MSVC vs. ICC & Waterfox

Talk about code development, features, specific bugs, enhancements, patches, and similar things.
Forum rules
Please keep everything here strictly on-topic.
This board is meant for Pale Moon source code development related subjects only like code snippets, patches, specific bugs, git, the repositories, etc.

This is not for tech support! Please do not post tech support questions in the "Development" board!
Please make sure not to use this board for support questions. Please post issues with specific websites, extensions, etc. in the relevant boards for those topics.

Please keep things on-topic as this forum will be used for reference for Pale Moon development. Expect topics that aren't relevant as such to be moved or deleted.
dark_moon

Re: MSVC vs. ICC & Waterfox

Unread post by dark_moon » 2012-06-24, 14:14

Hmm i test then the optimised x64 again the x86.

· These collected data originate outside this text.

(** Two navigations while the first page is still being rendered, then everything settles. *)
Definition busy_events : list event :=
  [Navigate (js "/docs/guide") false; Navigate (js "/docs/api/tokens") false;
   HandlerDone (Returned (Some 1)) true false; LeaveDone; HandlerDone (Returned None) true true].

Lemma router_shows_current_witness :
  active_path (plain_site (bare (js "/download")) empty_root busy_events) = Some (js "/api/tokens").
Proof.
  destruct (router_shows_current site_routes (fun _ => None) (fun _ url => bare url) (bare (js "/download")) empty_root
    busy_events) as (_ & _ & Ha & _); [vm_compute; eauto|done|vm_compute; reflexivity|].
  etransitivity; [exact Ha|]. vm_compute. reflexivity.
Defined.

Lemma router_cleanups_witness :
  Cleaned 1 ∈ trace (plain_site (bare (js "/download")) empty_root busy_events) /\
  live_cleanup (trace (plain_site (bare (js "/download")) empty_root busy_events)) = Some None.
Proof.
  split; [vm_compute; repeat (left || right)|].
  etransitivity; [apply (router_cleanups site_routes (fun _ => None) (fun _ url => bare url)); [vm_compute; eauto|done]|].
  vm_compute. reflexivity.
Defined.

Lemma router_settles_witness :
  where_at (fold_left (fun s a => settle_one site_routes (fun _ => None) (fun _ url => bare url) a s)
    (replicate 4 (Threw, true, false)) (plain_site (bare (js "/")) empty_root (take 2 busy_events))) = Idle.
Proof.
  apply (router_settles site_routes (fun _ => None) (fun _ url => bare url)); [vm_compute; eauto|done|simpl; lia].
Defined.
Definition field_ok (f : @field Lang) : Prop :=
  match controller f with Some m => meter_ok m (timers f) | None => timers f = [] end.

Lemma clearHideTimer_ok m ts : meter_ok m ts -> clearHideTimer m ts = [].
Proof.
  intros [-> _ _ _]. unfold clearHideTimer. destruct (hideTimer m); [|done].
  rewrite filter_cons_False by (intros H; by apply H). done.
Qed.

Lemma finishHide_ok m f : meter_ok m (timers f) -> field_ok (finishHide m f).
Proof. intros H. unfold field_ok, finishHide. simpl. rewrite clearHideTimer_ok by done. by constructor. Qed.

Lemma hideMeter_ok b m f : meter_ok m (timers f) -> field_ok (hideMeter b m f).
Proof.
  intros H. unfold hideMeter. destruct (hidden m) eqn:Hh, (isLeaving m) eqn:Hl; cbn [andb negb]; try done;
    (case_match; [by apply finishHide_ok|]); try done;
    unfold field_ok; simpl; rewrite clearHideTimer_ok by done; constructor; simpl; congruence.
Qed.

(** What an update leaves: the current strength, with no timer running, or a meter on its way out. *)
Definition shown (r : strength) (m : meter) : Prop :=
  hidden m = false /\ isLeaving m = false /\ leaving_class m = false /\
  data_level m = show_Z (level r) /\ label_text m = label r /\ hint_text m = hint r.

Definition displays (r : strength) (f : @field Lang) : Prop :=
  exists m, controller f = Some m /\ timers f = [] /\ shown r m.

Definition leaves (f : @field Lang) : Prop :=
  exists m, controller f = Some m /\ meter_ok m (timers f) /\ (hidden m = true \/ isLeaving m = true).

Lemma set_prevLevel_ok l m ts : meter_ok m ts -> meter_ok (set_prevLevel l m) ts.
Proof. by intros [? ? ? ?]. Qed.

Lemma hideMeter_leaves m f : meter_ok m (timers f) -> leaves (hideMeter true m f).
Proof.
  intros H. pose proof (hideMeter_ok true m f H) as Hok. unfold field_ok, leaves in *.
  revert Hok. unfold hideMeter, finishHide.
  destruct (hidden m) eqn:Hh, (isLeaving m) eqn:Hl, (reducedMotion f); simpl; intros Hok;
    (eexists; split; [done|]; split; [exact Hok|]); simpl; auto.
Qed.

(** After an update the meter displays the strength of a non-empty value and leaves for an empty one. *)
Lemma update_meter_spec m f :
  meter_ok m (timers f) -> let f' := update_meter translate m f in
  field_ok f' /\
  (if 0 <? password_level (value f) then displays (evaluatePasswordStrength translate (lang f) (value f)) f'
   else leaves f').
Proof.
  intros Hok. cbn zeta. unfold update_meter. rewrite evaluate_level. case_match eqn:Hl.
  - unfold displays, field_ok, with_meter, showMeter. simpl.
    change (clearHideTimer (write_strength _ m) (timers f)) with (clearHideTimer m (timers f)).
    rewrite clearHideTimer_ok by done. split.
    + by constructor.
    + eexists. split; [done|]. split; [done|]. done.
  - destruct (hideMeter_leaves m f Hok) as (m' & Hm' & Hok' & Hleave).
    unfold with_meter. rewrite Hm'. unfold field_ok, leaves. simpl. split; [by apply set_prevLevel_ok|].
    eexists. split; [done|]. split; [by apply set_prevLevel_ok|]. by destruct m'.
Qed.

Current the x86 win again the x64, even if all plugins are disabled (under a fresh profile, without any addons):
x86
Sunspider: 252.0ms +/- 6.6%
Kraken: 3732.9ms +/- 1.6%
V8: 6296

x64
Sunspider: 237.3ms +/- 0.8%
Kraken: 4162.8ms +/- 0.6%
V8: 5383

User avatar
Moonchild
Pale Moon guru
Pale Moon guru
Posts: 35650
Joined: 2011-08-28, 17:27
Location: Motala, SE

Re: MSVC vs. ICC & Waterfox

Unread post by Moonchild » 2012-06-24, 15:03

Like I said, before I would consider publishing it, I'd have to test if it's worth my while.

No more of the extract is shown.